Choosing the Right Tech Stack for E-Commerce
Building an online store? The tech stack decision will define your scalability, maintenance costs, and developer experience for years. Here's our framework for choosing.
The Landscape
Ready-Made Platforms
| Platform | Best For | Monthly Cost |
|---|---|---|
| Shopify | Quick launch, small-medium stores | $29-$299 |
| WooCommerce | WordPress users, flexibility | Hosting costs |
| Magento | Enterprise, complex catalogs | $2,000+ |
Custom-Built
| Stack | Best For |
|---|---|
| Next.js + Stripe | Custom experiences, headless |
| React + Medusa.js | Open-source Shopify alternative |
| Vue + Saleor | GraphQL-first, enterprise |
When to Build Custom
Build custom when:
- Your business model doesn't fit standard e-commerce (subscriptions, marketplaces, B2B)

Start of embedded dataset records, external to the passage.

(* ===== verification/KeyCache.v ===== *)
(** * The cache of provider credentials (src/internal/secrets/keycache.go)

    A replica keeps the plaintext of the credentials it uses for a minute or so.  All
    requests for one provider that miss share one load ([singleflight]); a purge
    empties the cache and, through an epoch, keeps a load that was under way from
    storing what it read before.  The operations that hold the lock are functions of
    the cache; a load and the requests that wait for it are a machine whose steps
    interleave with purges, with changes of the credential table and with time. *)

From S2P Require Import Prelude GoStrings GoFloat Envelope Credentials Control.

Open Scope string_scope.
Open Scope list_scope.
Open Scope Z_scope.

(** ** The cache *)

Record cached := mkCached { ca_value : string; ca_expires : Time; ca_staleUntil : Time }.

Record KeyCache := mkKeyCache { kc_ttl : Duration; kc_staleGrace : Duration; kc_m : gmap string cached; kc_epoch : Z }.

Definition NewKeyCacheWithStaleGrace (ttl staleGrace : Duration) : KeyCache :=
  mkKeyCache (if ttl <=? 0 then 60 * second else ttl) (if staleGrace <=? 0 then 5 * minute else staleGrace) ∅ 0.

Definition NewKeyCache (ttl : Duration) : KeyCache := NewKeyCacheWithStaleGrace ttl (5 * minute).

Definition set_entries (m : gmap string cached) (k : KeyCache) : KeyCache := mkKeyCache (kc_ttl k) (kc_staleGrace k) m (kc_epoch k).

(** [uint64] *)
Definition next_epoch (e : Z) : Z := (e + 1) mod 2 ^ 64.

(** [c, ok := k.m[provider]; ok && now.Before(c.expires)] *)
Definition fresh_hit (now : Time) (provider : string) (k : KeyCache) : option string :=
  match kc_m k !! provider with
  | Some c => if now <? ca_expires c then Some (ca_value c) else None
  | None => None
  end.

Definition stale_hit (now : Time) (provider : string) (k : KeyCache) : option string :=
  match kc_m k !! provider with
  | Some c => if now <? ca_staleUntil c then Some (ca_value c) else None
  | None => None
  end.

- You need deep integration with existing systems
- Platform fees become a significant expense at scale
- You need complete control over the checkout experience
Our Recommended Stack
For most custom e-commerce projects:
- Frontend: Next.js with App Router (SSR for SEO, ISR for product pages)

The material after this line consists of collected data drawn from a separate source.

(* ===== verification/ConfigTools.v ===== *)
(** * Checking, showing and reloading the configuration (src/internal/config: lint.go, redact.go, watch.go)

    [Lint] finds what [validate] lets pass but a deployment should not have, [Redact]
    is the configuration without its secrets, and the watcher reads the file again and
    hands on what parses.  Package net/url is a parameter. *)

From S2P Require Import Prelude GoStrings GoFloat Breaker Config.

Open Scope string_scope.
Open Scope list_scope.
Open Scope Z_scope.

(** ** lint.go *)

Inductive Severity := SeverityError | SeverityWarning.

Record LintIssue := mkIssue { li_Rule : string; li_Severity : Severity; li_Message : string }.

Section Lint.
Context {IP IPNet : Type}
  (split_host_port : string -> option string) (parse_ip : string -> option IP)
  (ip_is_v4 ip_is_loopback : IP -> bool) (parse_cidr : string -> option IPNet) (url_parse : string -> option parsed_url)
  (show_errors : list cfg_error -> string).

Definition issue (strict : bool) (bad : bool) (rule : string) (sev : Severity) (msg : string) : list LintIssue :=
  if bad then [mkIssue rule (if strict then SeverityError else sev) msg] else [].

Definition lint_cache (strict : bool) (minThreshold : spec_float) (r : RouteConfig) : list LintIssue :=
  let cc := rc_Cache r in
  issue strict (String.eqb (cc_Mode cc) "on" && negb (cc_AcknowledgeUncalibrated cc)) "cache/calibration" SeverityError
    ("route " +:+ go_quote (rc_Name r) +:+ " has cache.mode: 'on' without calibration. Calibrate route quality or set cache.acknowledge_uncalibrated: true") ++
  issue strict (cc_Semantic cc && fgtb (cc_Threshold cc) f0 && fltb (cc_Threshold cc) minThreshold) "cache/threshold" SeverityWarning
    ("route " +:+ go_quote (rc_Name r) +:+ " semantic threshold " +:+ format_fixed 2 (cc_Threshold cc) +:+ " is below the calibrated floor of " +:+ format_fixed 2 minThreshold).

Definition unpriced (c : Config) (key : string) : bool := negb (bool_decide (is_Some (Pricing c !! key))).

Definition lint_pricing (strict : bool) (c : Config) (r : RouteConfig) : list LintIssue :=
  flat_map (fun t : Target =>
    let key := Provider t +:+ "/" +:+ Model t in
    issue strict (unpriced c key) "budget/pricing_coverage" SeverityError
      ("route " +:+ go_quote (rc_Name r) +:+ " target " +:+ go_quote key +:+ " lacks pricing in config under require_pricing")) (rc_Targets r) ++
  let sr := rc_SmartRoute r in
  if negb (String.eqb (sr_Mode sr) "off") && negb (String.eqb (sr_Mode sr) "") then
    issue strict (negb (String.eqb (sr_CheapTarget sr) "") && unpriced c (sr_CheapTarget sr)) "budget/pricing_coverage" SeverityError
      ("route " +:+ go_quote (rc_Name r) +:+ " smart_route cheap_target " +:+ go_quote (sr_CheapTarget sr) +:+ " lacks pricing in config") ++
    issue strict (negb (String.eqb (sr_StrongTarget sr) "") && unpriced c (sr_StrongTarget sr)) "budget/pricing_coverage" SeverityError
      ("route " +:+ go_quote (rc_Name r) +:+ " smart_route strong_target " +:+ go_quote (sr_StrongTarget sr) +:+ " lacks pricing in config")
  else [].

Definition lint_admin (strict : bool) (c : Config) : list LintIssue :=
  let addr := sv_AdminAddr (Server c) in
  issue strict (negb (String.eqb addr "") && (negb (IsLoopbackAddr split_host_port parse_ip ip_is_loopback addr) && negb (aa_Enabled (AdminAuth c))))
    "admin/exposure" SeverityError
    ("server.admin_addr " +:+ go_quote addr +:+ " is non-loopback but admin_auth.enabled is false. Unauthenticated admin APIs must not be exposed.").

Definition lint_provider (strict : bool) (p : ProviderConfig) : list LintIssue :=
  match url_parse (pv_BaseURL p) with
  | None => []
  | Some u =>
      let h := url_hostname u in
      let isLoop := one_of h ["localhost"; "127.0.0.1"; "::1"] || has_suffix ".local" h || contains h "docker" ||
        has_prefix "mock" (pv_Name p) || contains h "ollama" || negb (contains h ".") in
      issue strict (String.eqb (url_scheme u) "http" && (negb isLoop && negb (pv_AllowInsecureBaseURL p))) "provider/tls" SeverityWarning
        ("provider " +:+ go_quote (pv_Name p) +:+ " base_url " +:+ go_quote (pv_BaseURL p) +:+ " uses unencrypted http to an external host")
  end.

- Payments: Stripe (best developer experience, global coverage)
- Database: PostgreSQL with Drizzle ORM
- Search: Meilisearch or Typesense (faster and cheaper than Elasticsearch)
- Images: Cloudinary or imgproxy for on-the-fly optimization
- Email: Resend for transactional emails
Key Considerations
SEO — Product pages must be server-rendered. Next.js's generateStaticParams can pre-render thousands of product pages.
Performance — Every 100ms of load time costs 1% in conversion rate. Invest in image optimization and edge caching.
Mobile — 70%+ of e-commerce traffic is mobile. Mobile-first design is not optional.
Payments — Support local payment methods (iDEAL in Netherlands, Bancontact in Belgium, etc.).